腹部超音波検査で胆石を指摘されました、これは手術した方が良いのでしょうか?
胆石の場合、症状のない方がほとんどです。無症状の方はそのまま定期的に健診を受けるだけでいいと思います。お薬で溶けることもありますが、これは10%ぐらいで効果が期待出来ないことや再発も多いです。定期的に検査を受けていただくのが大切ですが、発作などが起きると重篤な病気になりますので、腹痛などの症状があれば手術が望ましいと思われます。現在は以前のように大きな手術ではなくて、お腹を開けずに小さな穴を開けてそこから器具を入れて胆嚢を摘出する腹腔鏡下手術が多いです。
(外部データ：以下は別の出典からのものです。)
(** The instructions of a function: [p] is the iterator, [code_sz] the end; every
iteration advances [p], so [S code_sz] of them are enough. *)
Fixpoint expand_insts (fuel : nat) (words : list Z) (p code_sz : nat) (st : PASS) : outcome PASS :=
if decide (p = code_sz) then mret st else
match fuel with
| O => Err CodeFault
| S fuel =>
    '(is_inst32, inst) ← U_INST_ITER.deref words p;
    e ← Expand_inst is_inst32 inst (fresh_slot (p_inst_num st));
    q ← U_INST_ITER.incr words p;
    expand_insts fuel words q code_sz
      {| p_table := <[p_inst_num st := e]> (p_table st);
         p_origin := <[p_code_base st + Z.of_nat p := p_inst_num st]> (p_origin st);
         p_expanded := <[p_inst_num st := p_code_base st + Z.of_nat p]> (p_expanded st);
         p_func_base := p_func_base st;
         p_lab_tab := p_lab_tab st;
         p_code_base := p_code_base st;
         p_inst_num := p_inst_num st + 1 |}
end.

Definition read_map (m : gmap Z Z) (i : Z) : outcome Z := of_option Uninit (m !! i).

Definition expand_func (s : SECTIONS) (i func : Z) (st : PASS) : outcome PASS :=
if UBH_FUNC.Is_set_flag F_EXTERN func then mret st
else
  idx ← UBH_FUNC.Get_code_idx func;
  entry ← Get_code s idx;
  let code_sz := UBH_CODE.Get_code_size (ce_code entry) in
  let lab_num := UBH_CODE.Get_label_num (ce_code entry) in
  st ← expand_insts (S (Z.to_nat code_sz)) (ce_insts entry) 0 (Z.to_nat code_sz) st;
  labels ← Types.map_outcome
             (fun j => lab ← nthZ (ce_labels entry) j;
                       read_map (p_origin st) (UINT32 (p_code_base st + lab)))
             (seqZ 0 lab_num);
  base ← read_map (p_origin st) (p_code_base st);
  mret {| p_table := p_table st; p_origin := p_origin st; p_expanded := p_expanded st;
          p_func_base := <[i := base]> (p_func_base st);
          p_lab_tab := <[i := labels]> (p_lab_tab st);
          p_code_base := UINT32 (p_code_base st + code_sz);
          p_inst_num := p_inst_num st |}.

Fixpoint expand_funcs (s : SECTIONS) (i : Z) (funcs : list Z) (st : PASS) : outcome PASS :=
match funcs with
| [] => mret st
| f :: funcs => st ← expand_func s i f st; expand_funcs s (i + 1) funcs st
end.

Definition pass0 : PASS := mkPASS ∅ ∅ ∅ ∅ ∅ 0 0.

(** The break instruction goes into the slot after [_end_pc]; its operands and
the slot at [_end_pc] stay as they are. *)
Definition Expand_code (s : SECTIONS) : outcome CODE_CACHE :=
func_num ← sec_elem_num s S_FUNC;
funcs ← Types.map_outcome (Get_func s) (seqZ 0 func_num);
_ ← total_code_size s funcs 0;
st ← expand_funcs s 0 funcs pass0;
let _end_pc := p_inst_num st in
let brk := Set_opcode (UINT32 (Z.shiftl Opcode.BREAK VALTY_SZ)) (fresh_slot (_end_pc + 1)) in
mret {| _expanded_table := <[_end_pc + 1 := brk]> (p_table st);
        _expanded_func_base := p_func_base st;
        _lab_tab := p_lab_tab st;
        _origin_pc_map := p_origin st;
        _expanded_pc_map := p_expanded st;
        _end_pc := _end_pc |}.
End Expand.
End Expansion.

(** ** The memory block before the run *)
Module Data.
Section Init.
Context {bd : Build}.

Definition NUM_SUCC := 0.
Definition ERR_NOT_ENOUGH_MEM_BUF := 1.

(** [DATA_SEGMENT_MAGIC_PREFIX], 8 bytes. *)
Definition magic : list Z := [85; 68; 83; 118; 48; 46; 49; 0].

(** [memcmp(data_sec, magic, 8) != 0]: stops at the first difference. *)
Fixpoint differs (data pat : list Z) : outcome bool :=
match pat, data with
| [], _ => mret false
| _ :: _, [] => Err MemFault
| p :: pat, d :: data => if d =? p then differs data pat else mret true
end.

(** [n] bytes of the section at [i], little endian. *)
Fixpoint le_at (data : list Z) (i : nat) (n : nat) : outcome Z :=
match n with
| O => mret 0
| S n => b ← of_option MemFault (data !! i); hi ← le_at data (S i) n; mret (b + 256 * hi)
end.

(** The [count] entries of [_infos] at [i]; [fuel] bounds them by the length of
the section, beyond which the read is out of the section. *)
Fixpoint read_infos (fuel : nat) (data : list Z) (i : nat) (count : Z)
  : outcome (list UBH_DATA_SEGMENTS.UBH_DSEG_INFO) :=
if count <=? 0 then mret [] else
match fuel with
| O => Err MemFault
| S fuel =>
    ofs ← le_at data i 4; sz ← le_at data (i + 4) 4;
    rest ← read_infos fuel data (i + 8) (count - 1);
    mret ({| UBH_DATA_SEGMENTS._mem_offset := ofs; UBH_DATA_SEGMENTS._size := sz |} :: rest)
end.

Definition slice (data : list Z) (i n : Z) : outcome (list Z) :=
let l := take (Z.to_nat n) (drop (Z.to_nat i) data) in
if Z.of_nat (length l) =? n then Ok l else Err MemFault.

(** The copying loop. *)
Fixpoint copy_segs (mem_size : Z) (data : list Z) (total_copied : Z)
  (segs : list UBH_DATA_SEGMENTS.UBH_DSEG_INFO) (b : BLOCK) : outcome BLOCK :=
match segs with
| [] => mret b
| sg :: segs =>
    let ofs := UBH_DATA_SEGMENTS._mem_offset sg in
    let sz := UBH_DATA_SEGMENTS._size sg in
    _ ← Is_True_Rel (UINT32 (ofs + sz) <? mem_size);
    src ← slice data total_copied sz;
    b ← copy_in ofs src b;
    copy_segs mem_size data (UINT32 (total_copied + sz)) segs b
end.

Definition Init_mem_with_data_segs (mem_size : Z) (data : list Z) (data_sec_size : Z)
  (b : BLOCK) : outcome BLOCK :=
_ ← (if release then mret tt else
     prefix ← le_at data 0 8; wanted ← le_at magic 0 8; Is_True (prefix =? wanted));
elements ← le_at data 8 8;
segs ← read_infos (length data) data 16 elements;
_ ← Is_True_Rel (UBH_DATA_SEGMENTS.Calc_total_space segs =? data_sec_size);
let max_ofs := UBH_DATA_SEGMENTS.Calc_max_ofs segs in
if mem_size <? max_ofs then _ ← Is_True_Rel false; mret b
else copy_segs mem_size data (UBH_DATA_SEGMENTS.Calc_size segs) segs b.

(** One relocation entry per three words: position, symbol, offset; the value
patched in is a host pointer (8 bytes). *)
Fixpoint patch (fuel : nat) (reloc : list Z) (i n : Z) (b : BLOCK) : outcome BLOCK :=
if n <=? i then mret b else
match fuel with
| O => Err FuelOut
| S fuel =>
    patch_pos ← nthZ reloc i; ref_idx ← nthZ reloc (i + 1); ref_off ← nthZ reloc (i + 2);
    b ← store 8 patch_pos (b_addr b + ref_idx + ref_off) b;
    patch fuel reloc (i + 3) n b
end.

Definition Fix_up_reloc (s : SECTIONS) (mem_size : Z) (mem : option BLOCK)
  : outcome (Z * option BLOCK) :=
if negb (Contains_section s S_DATA) then mret (NUM_SUCC, mem) else
data_sec_size ← sec_elem_num s S_DATA;
if data_sec_size =? 0 then mret (NUM_SUCC, mem) else
_ ← Is_True (bool_decide (is_Some mem));
b ← of_option NullFault mem;
plain ← differs (_data_sec s) magic;
b ← (if (plain : bool) then
       _ ← Is_True_Rel (data_sec_size <=? mem_size);
       src ← slice (_data_sec s) 0 data_sec_size;
       copy_in 0 src b
     else Init_mem_with_data_segs mem_size (_data_sec s) data_sec_size b);
if negb (Contains_section s S_RELOC) then mret (NUM_SUCC, Some b) else
reloc_num ← sec_elem_num s S_RELOC;
if reloc_num =? 0 then mret (NUM_SUCC, Some b) else
_ ← Is_True (data_sec_size <=? mem_size);
if mem_size <=? data_sec_size then mret (ERR_NOT_ENOUGH_MEM_BUF, Some b) else
b ← patch (Z.to_nat reloc_num) (_reloc_sec s) 0 reloc_num b;
mret (NUM_SUCC, Some b).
これだと傷跡も少なく、入院日数も少なくて済みます。
胆泥・胆砂とは何ですか?
胆のう炎などの時や、胆汁の流れが悪いときに、胆のう中の溜まった泥や砂のようなものです。これが徐々に固まると胆石になります。腫瘍との鑑別が必要な場合や胆管の異常を伴うことがあるため、はじめて指摘されたときは、精密検査をお勧めします。右季肋部痛などの胆のう炎症状があれば治療が必要です。
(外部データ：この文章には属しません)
Definition Init_memory (mem_p : option BLOCK) (mem_size : Z) : MM Z :=
  _ ← modify (fun m => set_memory mem_p (_sta_off m) mem_size (_hea_off m) (_hea_size m) m);
  m ← get;
  r ← lift (Data.Prepare_before_run (_sections m) mem_size mem_p);
  let '(ret, mem, codes) := r in
  _ ← modify (fun m => set_memory mem (_sta_off m) mem_size (_hea_off m) (_hea_size m) m);
  _ ← match codes with Some c => modify (set_codes c) | None => mret tt end;
  if negb (ret =? Data.NUM_SUCC) then mret ret else
  if mem_size =? 0 then mret ret else
  hea_off ← lift (if Contains_section (_sections m) S_DATA
                  then sec_elem_num (_sections m) S_DATA else mret 0);
  let hea_off := page_round_up hea_off in
  _ ← lift (Is_True (hea_off <=? mem_size));
  hea_size ← lift (heap_size (UINT32 (mem_size - hea_off)));
  _ ← modify (fun m => set_memory (_mem m) (Some mem_size) mem_size hea_off hea_size m);
  _ ← (if Contains_section (_sections m) S_GLBL then
         g ← lift (init_globals (_sections m)); modify (set_globals (Some g))
       else mret tt);
  b ← lift (of_option NullFault mem);
  b ← lift (heap_initialize hea_off hea_size b);
  _ ← modify (set_mem b);
  mret ret.
End InitMemory.
(* ===== verification/Handlers.v ===== *)
(** * The instruction handlers

  [src/interpreter/exec_unit_func.h], one definition per handler under its name.
  A handler receives the expanded instruction the pc points to.  [INT8] is [char]:
  its signedness is the platform's.  [fmin], [fmax] and [sqrt] of an integer
  argument work in [double], as the overloads of <cmath> do. *)

From S2P Require Import Prelude CInt BitField CFloat Isa Inst Expand Ubh Memory UModule Machine.
From Stdlib Require Import ZArith Lia.
Local Open Scope Z_scope.

Definition UINT32_MAX : Z := 4294967295.

Section Handlers.
Context {bd : Build} {pf : Platform} {rt : Runtime} {fe : FloatEnv}.

Definition INT8 (v : Z) : Z := if char_signed then wraps 8 v else wrapu 8 v.

Definition is_double (f : format) : bool := f_mw f =? f_mw FLOAT64.
Definition to_double (f : format) (x : Z) : Z := if is_double f then x else fconv f FLOAT64 x.
Definition of_double (f : format) (x : Z) : Z := if is_double f then x else fconv FLOAT64 f x.
Definition fmin_mixed (f : format) (a b : Z) : Z :=
  of_double f (fmin FLOAT64 (to_double f a) (of_int FLOAT64 b)).
Definition fmax_mixed (f : format) (a b : Z) : Z :=
  of_double f (fmax FLOAT64 (to_double f a) (of_int FLOAT64 b)).
Definition fsqrt_of_int (f : format) (n : Z) : Z :=
  of_double f (fsqrt FLOAT64 (of_int FLOAT64 n)).

(** [while (ofs << k) k++;] from [k], on [UINT32]: the shift by 32 that an odd
  [ofs] leads to is undefined, so 33 iterations decide. *)
Fixpoint count_shifts (fuel : nat) (ofs k : Z) : outcome Z :=
  match fuel with
  | O => Err FuelOut
  | S fuel =>
      v ← ushl 32 ofs k;
      if v =? 0 then mret k else count_shifts fuel ofs (k + 1)
  end.

(** [for (i = 0; i < n; i++) one_bit += (ofs >> i) & 1;] *)
Definition count_ones (ofs : Z) (n : nat) : Z :=
  fold_left (fun acc i => acc + Z.land (Z.shiftr ofs i) 1) (seqZ 0 (Z.of_nat n)) 0.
慢性膵炎の疑い、膵のう胞、膵管拡張、膵石(膵石灰化)について教えてください。
これらの変化は慢性膵炎のときに多く見られますが、膵臓疾患、特に膵臓がんは発見が難しく、症状が出た時にはもう手遅れとなることがあります。膵臓の所見については、通常、良性変化の場合も、念のために精密検査の判定となることがあります。結果報告書の判定結果に従ってください。
“脾臓腫大”と言われました。何らかの治療が必要ですか?
脾臓が腫れ大きい状態のことです。血液疾患に合併したり、肝硬変の時に見られることが多いのですが、特殊な感染症にも見られることがあります。もし要精密検査の指示があれば、腹部CTなどの検査や脾腫の原因について精密検査を受けた方がよいでしょう。